Niente censura, il governo è stato proattivo
Si è anche parlato di censura da parte del governo centrale di Pechino, di volontà di nascondere le cose come era già accaduto nel 2002 in occasione dell’epidemia di SARS, l’altro coronavirus che aveva preoccupato tutto il mondo. «No, stavolta il governo cinese ha agito in bel altro modo rispetto al 2002. Allora sì che aveva tenuto nascosto a lungo lo stato delle cose, tanto che a Pechino, per fare un esempio, le ambulanze con a bordo le persone colpite dalla SARS giravano da un ospedale all’altro senza che venissero ammesse e curate, proprio perché nessuno sapeva di che malattia soffrissero, e come curarle. Adesso, invece, il governo ha preso del tempo per verificare cosa stesse realmente accadendo, ma quando la malattia è stata identificata, ecco che è intervenuto con decisione, varando misure tanto drastiche quanto estese, senza lasciare nulla al caso, per quanto possibile. E l’intervento del governo di Pechino è stato talmente serio e determinato che ha favorito una presa di coscienza immediata da parte della popolazione, la quale ha agito e reagito di conseguenza, per contribuire a circoscrivere la diffusione del virus. Quindi, non parlerei di censura, in questo caso, ma anzi di un comportamento proattivo, da parte del governo cinese e delle autorità più in generale».

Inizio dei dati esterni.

(** [Get_values]: a nil receiver leaves every named result at its zero
    value; otherwise the [return] statement fills the result slots
    positionally with
    [vm.name, vm.id, vm.ip4, vm.ip6, vm.phost, vm.gw, vm.mac, vm.fip]. *)
Definition Get_values (vm : option Net_vm) : values :=
  match vm with
  | None => Return None None None None None None None None
  | Some vm =>
      Return (name vm) (id vm) (ip4 vm) (ip6 vm) (phost vm) (gw vm)
             (mac vm) (fip vm)
  end.

Definition Get_gwmap (vm : Net_vm) : gmap string (option string) := gwmap vm.

Definition Put_phost (vm : Net_vm) (nv : option string) : Net_vm :=
  {| name := name vm; id := id vm; ip4 := ip4 vm; ip6 := ip6 vm;
     phost := nv; mac := mac vm; gw := gw vm; fip := fip vm;
     gwmap := gwmap vm |}.

(** [Put_name] replaces the name only by a non-nil value. *)
Definition Put_name (vm : Net_vm) (nv : option string) : Net_vm :=
  match nv with
  | Some _ =>
      {| name := nv; id := id vm; ip4 := ip4 vm; ip6 := ip6 vm;
         phost := phost vm; mac := mac vm; gw := gw vm; fip := fip vm;
         gwmap := gwmap vm |}
  | None => vm
  end.

Definition Put_id (vm : Net_vm) (nv : option string) : Net_vm :=
  {| name := name vm; id := nv; ip4 := ip4 vm; ip6 := ip6 vm;
     phost := phost vm; mac := mac vm; gw := gw vm; fip := fip vm;
     gwmap := gwmap vm |}.

Definition Put_ip4 (vm : Net_vm) (nv : option string) : Net_vm :=
  {| name := name vm; id := id vm; ip4 := nv; ip6 := ip6 vm;
     phost := phost vm; mac := mac vm; gw := gw vm; fip := fip vm;
     gwmap := gwmap vm |}.

Definition Put_ip6 (vm : Net_vm) (nv : option string) : Net_vm :=
  {| name := name vm; id := id vm; ip4 := ip4 vm; ip6 := nv;
     phost := phost vm; mac := mac vm; gw := gw vm; fip := fip vm;
     gwmap := gwmap vm |}.

(** A call of one of the [Put] methods on a vm, and a run of such calls. *)
Inductive put :=
| Call_Put_name (nv : option string)
| Call_Put_id (nv : option string)
| Call_Put_ip4 (nv : option string)
| Call_Put_ip6 (nv : option string)
| Call_Put_phost (nv : option string).

Definition call (vm : Net_vm) (c : put) : Net_vm :=
  match c with
  | Call_Put_name nv => Put_name vm nv
  | Call_Put_id nv => Put_id vm nv
  | Call_Put_ip4 nv => Put_ip4 vm nv
  | Call_Put_ip6 nv => Put_ip6 vm nv
  | Call_Put_phost nv => Put_phost vm nv
  end.

Definition calls (vm : Net_vm) (cs : list put) : Net_vm := foldl call vm cs.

Fermato il Paese alla vigilia della festa più importante
«Inoltre - spiega in conclusione la professoressa Ardizzoni - occorre tenere in considerazione il fatto che il nuovo coronavirus si è manifestato alla vigilia del Capodanno cinese, la festa più importante del Paese e per la quale i cinesi si spostano a milioni per raggiungere parenti e amici in altre città o nei villaggi di campagna. Quindi, la messa in quarantena delle città e i cordoni sanitari il governo non ha certo potuto deciderli a cuor leggero. Però, una volta focalizzata la natura e l’origine della malattia ha agito tempestivamente, senza perdere tempo. E questo non è per nulla scontato in una nazione dalle dimensioni come quelle della Cina, così vasta e variegata, dove alle grandi città si contrappongono le campagne e i modi di vivere, quindi, sono molto diversi. Eppure, anche in villaggi lontani migliaia di chilometri da Wuhan - la città epicentro dell’epidemia - la gente ha aderito con molto rigore alle misure precauzionali indicate da Pechino, segno che il messaggio partito dal centro è stato colto correttamente da tutti. Non per niente uno degli slogan che circolano nel Paese in queste settimane è "Lo fai per te, per gli altri e per il tuo Paese". Ed è uno slogan che ogni cinese ha preso a cuore, proprio per evitare danni maggiori a causa del nuovo coronavirus».